God is the covenant God in Himself enjoying the communion of the Father,
Son and Holy Spirit (theology). (Elect) man is the covenant creature
with whom God graciously enters into communion (anthropology). Jesus is
the covenant Christ who mediates God’s presence as Immanuel ("God
with us;" Christology). The Holy Spirit applies to us the covenant
blessings purchased for us by Christ thus enabling us to fellowship with
the Triune God (soteriology). The church is the covenant community
consisting of those who are God’s friends (ecclesiology). Finally, the
future is the future of the people of God, for the development and
culmination of world history serves the consummation of God’s covenant
when the tabernacle of God will be with man (eschatology).
The early church, however, unlike Reformed theology,
did not make the covenant central.1 In fact,
the early church did very little with the doctrine of the covenant.
First, none of the fathers wrought a book on the covenant—that would
await Heinrich Bullinger’s Of the One and Eternal Covenant of God
(1534). Second, the covenant was not treated as an element in the more
systematic expositions of the faith, such as Origen’s (c.185-c.254)
famous work On First Principles. Third, the covenant is rarely
developed in other works of the fathers. Thus we find that standard
works on the theology of the early church do not have an entry in the
index entitled "covenant."2
This benign neglect of the doctrine of the covenant
in the writings of the fathers is partly to be accounted for in its not
being mentioned in the Apostles’ Creed. Thus Rufinus
(c.350-c.410) could write his commentary on the Apostles’ Creed
and Cyril of Jerusalem (c.310-386) could expound the Apostles’
Creed in his Catechetical Lectures for baptismal candidates
without dealing with the covenant. Similarly, the covenant is not
mentioned in the Nicene-Constantinopolitan Creed (325, 381) or in
the Chalcedonian Creed (451). The reason for this is obvious:
these creeds were statements on controverted subjects (the Trinity and
the Person and natures of Christ) upon which protracted and deep study
was made. At that time the covenant was not an issue in the church and
so it did not warrant treatment in the creeds.

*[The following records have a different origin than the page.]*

(** ** Facts on calls *)

Section call_facts.
Variable getaddrinfo : list call_entry -> string -> res (list string).
Variable fetch : list call_entry -> string -> res fetched.

(** The last thing that was done is to resolve the host of [url], an HTTP URL, and its addresses
    are all addresses of the Internet. *)
Definition just_checked (log : list call_entry) (url : string) : Prop :=
  exists log0 parsed host addrs, log = (log0 ++ [Resolved host (Ok addrs)])%list
    /\ urlparse url = Ok parsed /\ (u_scheme parsed = "http" \/ u_scheme parsed = "https")
    /\ hostname parsed = Some host /\ host <> ""
    /\ Forall (fun a => exists addr, ip_address a = Some addr /\ public_address addr) addrs.

(** Every URL that was fetched had just been checked. *)
Definition fetches_checked (log : list call_entry) : Prop :=
  forall before url after, log = (before ++ Got url :: after)%list -> just_checked before url.

Lemma fetches_checked_resolved log host answer :
  fetches_checked log -> fetches_checked (log ++ [Resolved host answer])%list.
Proof.
  intros Hl before url after E. destruct after as [|x after' _] using rev_ind.
  - by apply app_inj_tail in E as [_ ?].
  - rewrite app_comm_cons, app_assoc in E. apply app_inj_tail in E as [E _]. by apply Hl in E.
Qed.

Lemma fetches_checked_got log url :
  fetches_checked log -> just_checked log url -> fetches_checked (log ++ [Got url])%list.
Proof.
  intros Hl Hc before url' after E. destruct after as [|x after' _] using rev_ind.
  - by apply app_inj_tail in E as [-> [= ->]].
  - rewrite app_comm_cons, app_assoc in E. apply app_inj_tail in E as [E _]. by apply Hl in E.
Qed.
(* ===== verification/KsefXml.v ===== *)
(** The FA(3) invoices of KSeF ([integrators/other/ksef/v1.0.0/src/ksef/xml_builder.py]): both
    formats of their data, the tree of their XML and its text, on [Xml] and [PyNumber]. *)

From Stdlib Require Import SpecFloat.
From S2P Require Import Prelude PyText PyFloat PyValue PyNumber Xml.

Local Open Scope string_scope.

(** ** Tables *)

Definition FA3_NAMESPACE : string := "http://crd.gov.pl/wzor/2025/06/25/13775/".
Definition ETD_NAMESPACE : string := "http://crd.gov.pl/xml/schematy/dziedzinowe/mf/2022/01/05/eD/DefinicjeTypy/".
Definition XSI_NAMESPACE : string := "http://www.w3.org/2001/XMLSchema-instance".

Definition RAW_KSEF_KEY_MAP : list (string * string) :=
  [("fa", "Fa"); ("podmiot1", "Podmiot1"); ("podmiot2", "Podmiot2");
   ("daneIdentyfikacyjne", "DaneIdentyfikacyjne"); ("nip", "NIP"); ("nazwa", "Nazwa");
   ("prefiksPodatnika", "PrefiksPodatnika"); ("adres", "Adres"); ("kodKraju", "KodKraju"); ("adresL1", "AdresL1");
   ("adresL2", "AdresL2"); ("jST", "JST"); ("gV", "GV"); ("kodWaluty", "KodWaluty");
   ("rodzajFaktury", "RodzajFaktury"); ("faWiersz", "FaWiersz"); ("nrWierszaFa", "NrWierszaFa");
   ("uU_ID", "UU_ID"); ("uuID", "UU_ID"); ("uuid", "UU_ID"); ("p11vat", "P_11Vat"); ("p11Vat", "P_11Vat");
   ("p12XII", "P_12_XII"); ("p12_XII", "P_12_XII"); ("p12Zal15", "P_12_Zal_15"); ("p12_Zal_15", "P_12_Zal_15");
   ("kwotaAkcyzy", "KwotaAkcyzy"); ("gTU", "GTU"); ("gtu", "GTU"); ("procedura", "Procedura");
   ("kursWaluty", "KursWaluty"); ("indeks", "Indeks"); ("indeksF", "IndeksF"); ("gTIN", "GTIN"); ("gtin", "GTIN");
   ("pKWiU", "PKWiU"); ("pkwiu", "PKWiU"); ("cN", "CN"); ("cn", "CN"); ("pKOB", "PKOB"); ("pkob", "PKOB");
   ("adnotacje", "Adnotacje"); ("zwolnienie", "Zwolnienie"); ("noweSrodkiTransportu", "NoweSrodkiTransportu");
   ("nowySrodekTransportu", "NowySrodekTransportu"); ("pMarzy", "PMarzy"); ("ppMarzyN", "P_PMarzyN");
   ("pNrWierszaNST", "P_NrWierszaNST"); ("p22a", "P_22A"); ("p22b", "P_22B"); ("p22b1", "P_22B1");
   ("p22b2", "P_22B2"); ("p22b3", "P_22B3"); ("p22b4", "P_22B4"); ("p22bt", "P_22BT"); ("p22bmk", "P_22BMK");
   ("p22bmd", "P_22BMD"); ("p22bk", "P_22BK"); ("p22bnr", "P_22BNR"); ("p22brp", "P_22BRP"); ("p22c", "P_22C");
   ("p22c1", "P_22C1"); ("p22d", "P_22D"); ("p22d1", "P_22D1"); ("platnosc", "Platnosc");
   ("terminPlatnosci", "TerminPlatnosci"); ("termin", "Termin"); ("terminOpis", "TerminOpis"); ("ilosc", "Ilosc");
   ("jednostka", "Jednostka"); ("zdarzeniePoczatkowe", "ZdarzeniePoczatkowe");
   ("rachunekBankowy", "RachunekBankowy"); ("nrRb", "NrRB"); ("nazwaBanku", "NazwaBanku");
   ("formaPlatnosci", "FormaPlatnosci"); ("zaplacono", "Zaplacono"); ("dataZaplaty", "DataZaplaty");
   ("rachunekBankowyFakt662", "RachunekBankowyFakt662"); ("warunkiTransakcji", "WarunkiTransakcji");
   ("zamowienie", "Zamowienie"); ("dodatkowyOpis", "DodatkowyOpis"); ("klucz", "Klucz"); ("wartosc", "Wartosc");
   ("nrWiersza", "NrWiersza"); ("kursWalutyZ", "KursWalutyZ"); ("kursWalutyZK", "KursWalutyZK");
   ("faWierszCtrl", "FaWierszCtrl"); ("liczbaWierszyFaktury", "LiczbaWierszyFaktury");
   ("wartoscWierszyFaktury", "WartoscWierszyFaktury"); ("daneFaKorygowanej", "DaneFaKorygowanej");
   ("dataWystFaKorygowanej", "DataWystFaKorygowanej"); ("nrFaKorygowanej", "NrFaKorygowanej");
   ("nrKSeF", "NrKSeF"); ("nrKSeFN", "NrKSeFN"); ("nrKSeFFaKorygowanej", "NrKSeFFaKorygowanej");
   ("przyczynaKorekty", "PrzyczynaKorekty"); ("typKorekty", "TypKorekty");
   ("okresFaKorygowanej", "OkresFaKorygowanej"); ("nrFaKorygowany", "NrFaKorygowany"); ("stanPrzed", "StanPrzed");
   ("p15zk", "P_15ZK"); ("p15ZK", "P_15ZK"); ("podmiot1K", "Podmiot1K"); ("podmiot2K", "Podmiot2K");
   ("zaliczkaCzesciowa", "ZaliczkaCzesciowa"); ("zwrotAkcyzy", "ZwrotAkcyzy"); ("opisRachunku", "OpisRachunku")].

Definition ELEMENT_ORDER : list (string * list string) :=
  [("Faktura",
     ["Naglowek"; "Podmiot1"; "Podmiot2"; "Fa"]);
   ("Podmiot1",
     ["PrefiksPodatnika"; "DaneIdentyfikacyjne"; "Adres"]);
   ("Podmiot2",
     ["NrEORI"; "DaneIdentyfikacyjne"; "Adres"; "AdresKoresp"; "DaneKontaktowe"; "NrKlienta"; "IDNabywcy"; "JST";
      "GV"]);
   ("DaneIdentyfikacyjne",
     ["NIP"; "Nazwa"]);
   ("Adres",
     ["KodKraju"; "AdresL1"; "AdresL2"]);
   ("AdresKoresp",
     ["KodKraju"; "AdresL1"; "AdresL2"]);
   ("Fa",
     ["KodWaluty"; "P_1"; "P_1M"; "P_2"; "WZ"; "P_6"; "OkresFa"; "P_13_1"; "P_14_1"; "P_14_1W"; "P_13_2"; "P_14_2";
      "P_14_2W"; "P_13_3"; "P_14_3"; "P_14_3W"; "P_13_4"; "P_14_4"; "P_14_4W"; "P_13_5"; "P_14_5"; "P_13_6_1";
      "P_13_6_2"; "P_13_6_3"; "P_13_7"; "P_13_8"; "P_13_9"; "P_13_10"; "P_13_11"; "P_15"; "KursWalutyZ";
      "Adnotacje"; "RodzajFaktury"; "PrzyczynaKorekty"; "TypKorekty"; "DaneFaKorygowanej"; "OkresFaKorygowanej";
      "NrFaKorygowany"; "Podmiot1K"; "Podmiot2K"; "P_15ZK"; "KursWalutyZK"; "ZaliczkaCzesciowa"; "FP"; "TP";
      "DodatkowyOpis"; "FakturaZaliczkowa"; "ZwrotAkcyzy"; "FaWiersz"; "Rozliczenie"; "Platnosc";
      "WarunkiTransakcji"; "Zamowienie"]);
   ("Adnotacje",
     ["P_16"; "P_17"; "P_18"; "P_18A"; "Zwolnienie"; "NoweSrodkiTransportu"; "P_23"; "PMarzy"]);
   ("Zwolnienie",
     ["P_19N"; "P_19"; "P_19A"; "P_19B"; "P_19C"]);
   ("NoweSrodkiTransportu",
     ["P_22N"; "P_22"; "P_42_5"; "NowySrodekTransportu"]);
   ("NowySrodekTransportu",
     ["P_22A"; "P_NrWierszaNST"; "P_22BMK"; "P_22BMD"; "P_22BK"; "P_22BNR"; "P_22BRP"; "P_22B"; "P_22B1"; "P_22B2";
      "P_22B3"; "P_22B4"; "P_22BT"; "P_22C"; "P_22C1"; "P_22D"; "P_22D1"]);
   ("PMarzy",
     ["P_PMarzyN"]);
   ("DodatkowyOpis",
     ["NrWiersza"; "Klucz"; "Wartosc"]);
   ("DaneFaKorygowanej",
     ["DataWystFaKorygowanej"; "NrFaKorygowanej"; "NrKSeF"; "NrKSeFFaKorygowanej"; "NrKSeFN"]);
   ("FaWiersz",
     ["NrWierszaFa"; "UU_ID"; "P_7"; "IndeksF"; "CN"; "P_8A"; "P_8B"; "P_9A"; "P_9B"; "P_10"; "P_11"; "P_11A";
      "P_11Vat"; "P_12"; "P_12_XII"; "P_12_Zal_15"; "KwotaAkcyzy"; "GTU"; "Procedura"; "KursWaluty"; "StanPrzed"]);
   ("Platnosc",
     ["Zaplacono"; "DataZaplaty"; "TerminPlatnosci"; "FormaPlatnosci"; "RachunekBankowy"; "RachunekBankowyFakt662"]);
   ("TerminPlatnosci",
     ["Termin"; "TerminOpis"]);
   ("TerminOpis",
     ["Ilosc"; "Jednostka"; "ZdarzeniePoczatkowe"]);
   ("RachunekBankowy",
     ["NrRB"; "NazwaBanku"; "OpisRachunku"])].
Definition SIX_DECIMAL_TAGS : list string :=
  ["KursWaluty"; "KursWalutyZ"; "KursWalutyZK"; "KursWalutyZW"; "KursUmowny"; "P_8B"; "P_8BZ"].
Definition EIGHT_DECIMAL_TAGS : list string := ["P_9A"; "P_9B"; "P_10"; "P_9AZ"].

But why in the purpose of God should the Trinity and
the Person and natures of Christ be the first subjects over which
intense controversy should rage in the churches necessitating a creedal
statement? The answer lies in the foundational nature of these
doctrines. Satan recognized these doctrines as basic to the truth of all
of God’s revelation and attacked them first. Should these doctrines be
lost in the church, he realized, there could be no salvation.3
Christianity then would only be a Unitarian religion of moralism.

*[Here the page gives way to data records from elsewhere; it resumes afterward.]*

(** *** Allegro *)

(** Each event kept stands for a checkout form. *)
Lemma deduplicated_checkout e events : e ∈ deduplicate_events events -> exists ck, ev_checkout e = Some ck.
Proof.
  unfold deduplicate_events.
  enough (Hall : forall acc, Forall (fun kv : string * order_event => exists ck, ev_checkout kv.2 = Some ck) acc ->
    Forall (fun kv : string * order_event => exists ck, ev_checkout kv.2 = Some ck)
      (fold_left (fun seen e => match ev_checkout e with
                                | Some ck => if String.eqb (ck_id ck) "" then seen else dset (ck_id ck) e seen
                                | None => seen
                                end) events acc)).
  { intros He. apply list_elem_of_In, in_map_iff in He as ([k e'] & <- & Hin).
    by apply (proj1 (Forall_forall _ _) (Hall [] (List.Forall_nil _)) (k, e')). }
  induction events as [|e' events IH]; intros acc Hacc; [done|]. cbn [fold_left]. apply IH.
  destruct (ev_checkout e') as [ck|] eqn:Ec; [|done]. destruct (String.eqb (ck_id ck) ""); [done|].
  apply Forall_forall. intros [k v] Hin. apply list_elem_of_In, elem_of_dset in Hin as [[= -> ->]|Hin]; [by exists ck|].
  by apply (proj1 (Forall_forall _ _) Hacc (k, v)), list_elem_of_In.
Qed.

Lemma triple_process account e owed :
  (exists ck, ev_checkout e = Some ck) ->
  triple Allegro ((kafka_topic_orders_out settings, allegro_order mappers account e) :: owed)
    (process_event settings mappers shop broker time_text account e) (fun _ => owed).
Proof.
  intros [ck Ec]. unfold process_event. rewrite Ec. eapply triple_bind.
  - apply triple_preserves. set (owes := _ :: owed). generalize (@nil (string * pyval)).
    induction (ck_offers ck) as [|[offer_id name] offers IH]; intros acc; cbn [fetch_product_details];
      [apply preserves_ret|].
    apply preserves_bind; [|intros ?; apply IH]. unfold offer_details, product_ean. preserve; by apply preserves_ask.
  - intros details. apply triple_lift_bind. intros order Ho. apply triple_publish_event. by exists ck, details.
Qed.

Lemma triple_scrape_allegro account :
  triple Allegro [] (scrape_allegro settings mappers shop broker time_text account) (fun _ => []).
Proof.
  unfold scrape_allegro. apply triple_get. intros w. cbv zeta. apply triple_ask. intros answer.
  apply triple_lift_bind. intros events He. cbn [wanted]. rewrite He.
  destruct events as [|e events]; [apply triple_skip|].
  apply triple_seq; [|apply triple_save_mark]. apply triple_for_each. intros e' owed Hin.
  apply triple_process. by apply deduplicated_checkout in Hin.
Qed.

(** *** Shopify *)

Definition shopify_due (account order_id : string) : obligation :=
  (kafka_topic_orders_out settings, shopify_order mappers account order_id).

(** Orders of ids already seen in this scrape were published. *)
Definition owing_seen (account : string) (owed : list obligation) (seen : list string) (w : World) : Prop :=
  owing Shopify owed w /\ Forall (fun i => met (recent (trace w)) (shopify_due account i)) seen.
Record connector_app := ConnectorApp {
  app_name : string;
  app_category : string;
  app_version : string;
  app_display_name : string;
  app_description : string;
  app_config : connector_config;
  app_actions : list (string * (ActionMeta * action_method));
  app_triggers : list (string * (TriggerMeta * trigger_method));
  app_webhooks : list (string * (WebhookMeta * webhook_method));
  app_test_connection : option (EM W pyval);
  app_readiness_checks : list (string * EM W unit)
}.

(** [_discover_decorated_methods]: the attributes in the order of [dir]. *)
Definition discover_one (app : connector_app) (attr : string * decorated) : connector_app :=
  if starts_with "_" attr.1 then app
  else
    let '(ConnectorApp n c v dn ds cfg actions triggers webhooks tc rc) := app in
    match attr.2 with
    | DecoratedAction meta m => ConnectorApp n c v dn ds cfg (dset (am_name meta) (meta, m) actions) triggers webhooks tc rc
    | DecoratedTrigger meta m => ConnectorApp n c v dn ds cfg actions (dset (tm_name meta) (meta, m) triggers) webhooks tc rc
    | DecoratedWebhook meta m => ConnectorApp n c v dn ds cfg actions triggers (dset (wm_name meta) (meta, m) webhooks) tc rc
    end.
Definition discover_decorated_methods (app : connector_app) (attrs : list (string * decorated)) : connector_app :=
  List.fold_left discover_one attrs app.

(** What a running application keeps. *)
Record app_state := AppState {
  as_buckets : list (string * token_bucket);
  as_accounts : account_store;
  as_world : W
}.
Definition set_buckets (b : list (string * token_bucket)) (s : app_state) : app_state :=
  AppState b (as_accounts s) (as_world s).
Definition set_accounts (a : account_store) (s : app_state) : app_state := AppState (as_buckets s) a (as_world s).
Definition set_world (w : W) (s : app_state) : app_state := AppState (as_buckets s) (as_accounts s) w.

Record http_request := HttpRequest {
  rq_method : string;
  rq_path : string;
  rq_headers : list (string * string);
  rq_body : string;
  rq_time : Q;
  rq_uuid : string
}.

Variable json_loads : string -> res pyval.
Variable hmac_hex : string -> string -> string -> string.
Variable environ : string -> option string.
(** The routes of the documentation, the metrics and OAuth2. *)
Variable other_routes : http_request -> EM app_state http_response.
Variable app : connector_app.
Variable start_time : Q.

However, God’s purpose in bringing these doctrines
to the fore first is paramount. God desired that He be the first subject
dealt with thoroughly in the history of doctrine. Moreover, logically
God is first in the field of theology since He is all in all, the One
who is before all things and of whom, through whom and unto whom are all
things. Having established that salvation comes from the Triune God, the
church next had to set forth the doctrine of the Person of Christ. In
this way, salvation was seen to be not only from the true God alone but
also through the true Christ alone.
Salvation is indeed the key here. This was the issue
for Athanasius (c.296-373) when he opposed the Arians, who denied the
Deity of Christ, and this was the issue for the orthodox in their
battles with the Docetists, the Apollinarians, the Nestorians and the
Eutychians, who held heretical views of the Person and natures of
Christ.4 Thus the Nicene-Constantinopolitan
Creed speaks of the Trinity and the Person and work of Christ as
being "for us men and for our salvation" and the Chalcedonian
Creed speaks of Christ as one divine Person in two natures "for
us and for our salvation."
Unless the Father and the Son and the
Spirit are God, our salvation depends on God and two creatures, and thus
we cannot be saved. Athanasius also argued in his On the Incarnation
of the Word that only One who was truly God could reveal the Father
to us. Furthermore, unless Christ has a true human nature (against the
Docetists) that is complete (against the Apollinarians) and distinct
from His divine nature (against the Eutychians), He could not save the
whole of man by His substitutionary atonement. Also Christ’s human
nature has to be inseparably connected to His divine nature in order to
render His salvation effective.
But how is this related to the covenant? The doctrine
of the Trinity and the doctrine of the Person of Christ are foundational
to all of Christian theology and hence also to the doctrine of the
covenant. This may easily be proved. All of the glorious attributes of
God—about which the fathers wrote a great deal—are necessary for us
to have a deep, rich relationship with Him.5
But so also is the fact that He is the Triune God, the personal God who
has life in Himself and is life. Only if God is a living, communicating,
personal God in Himself as Father, Word and Spirit can He fellowship
with us and bring us into His own covenant life.6
Indeed it is only a personal God who can create other persons!
Similarly, only a mediator who is truly God can give us the knowledge of
God (cf. Matt. 11:27), something necessary for covenant friendship.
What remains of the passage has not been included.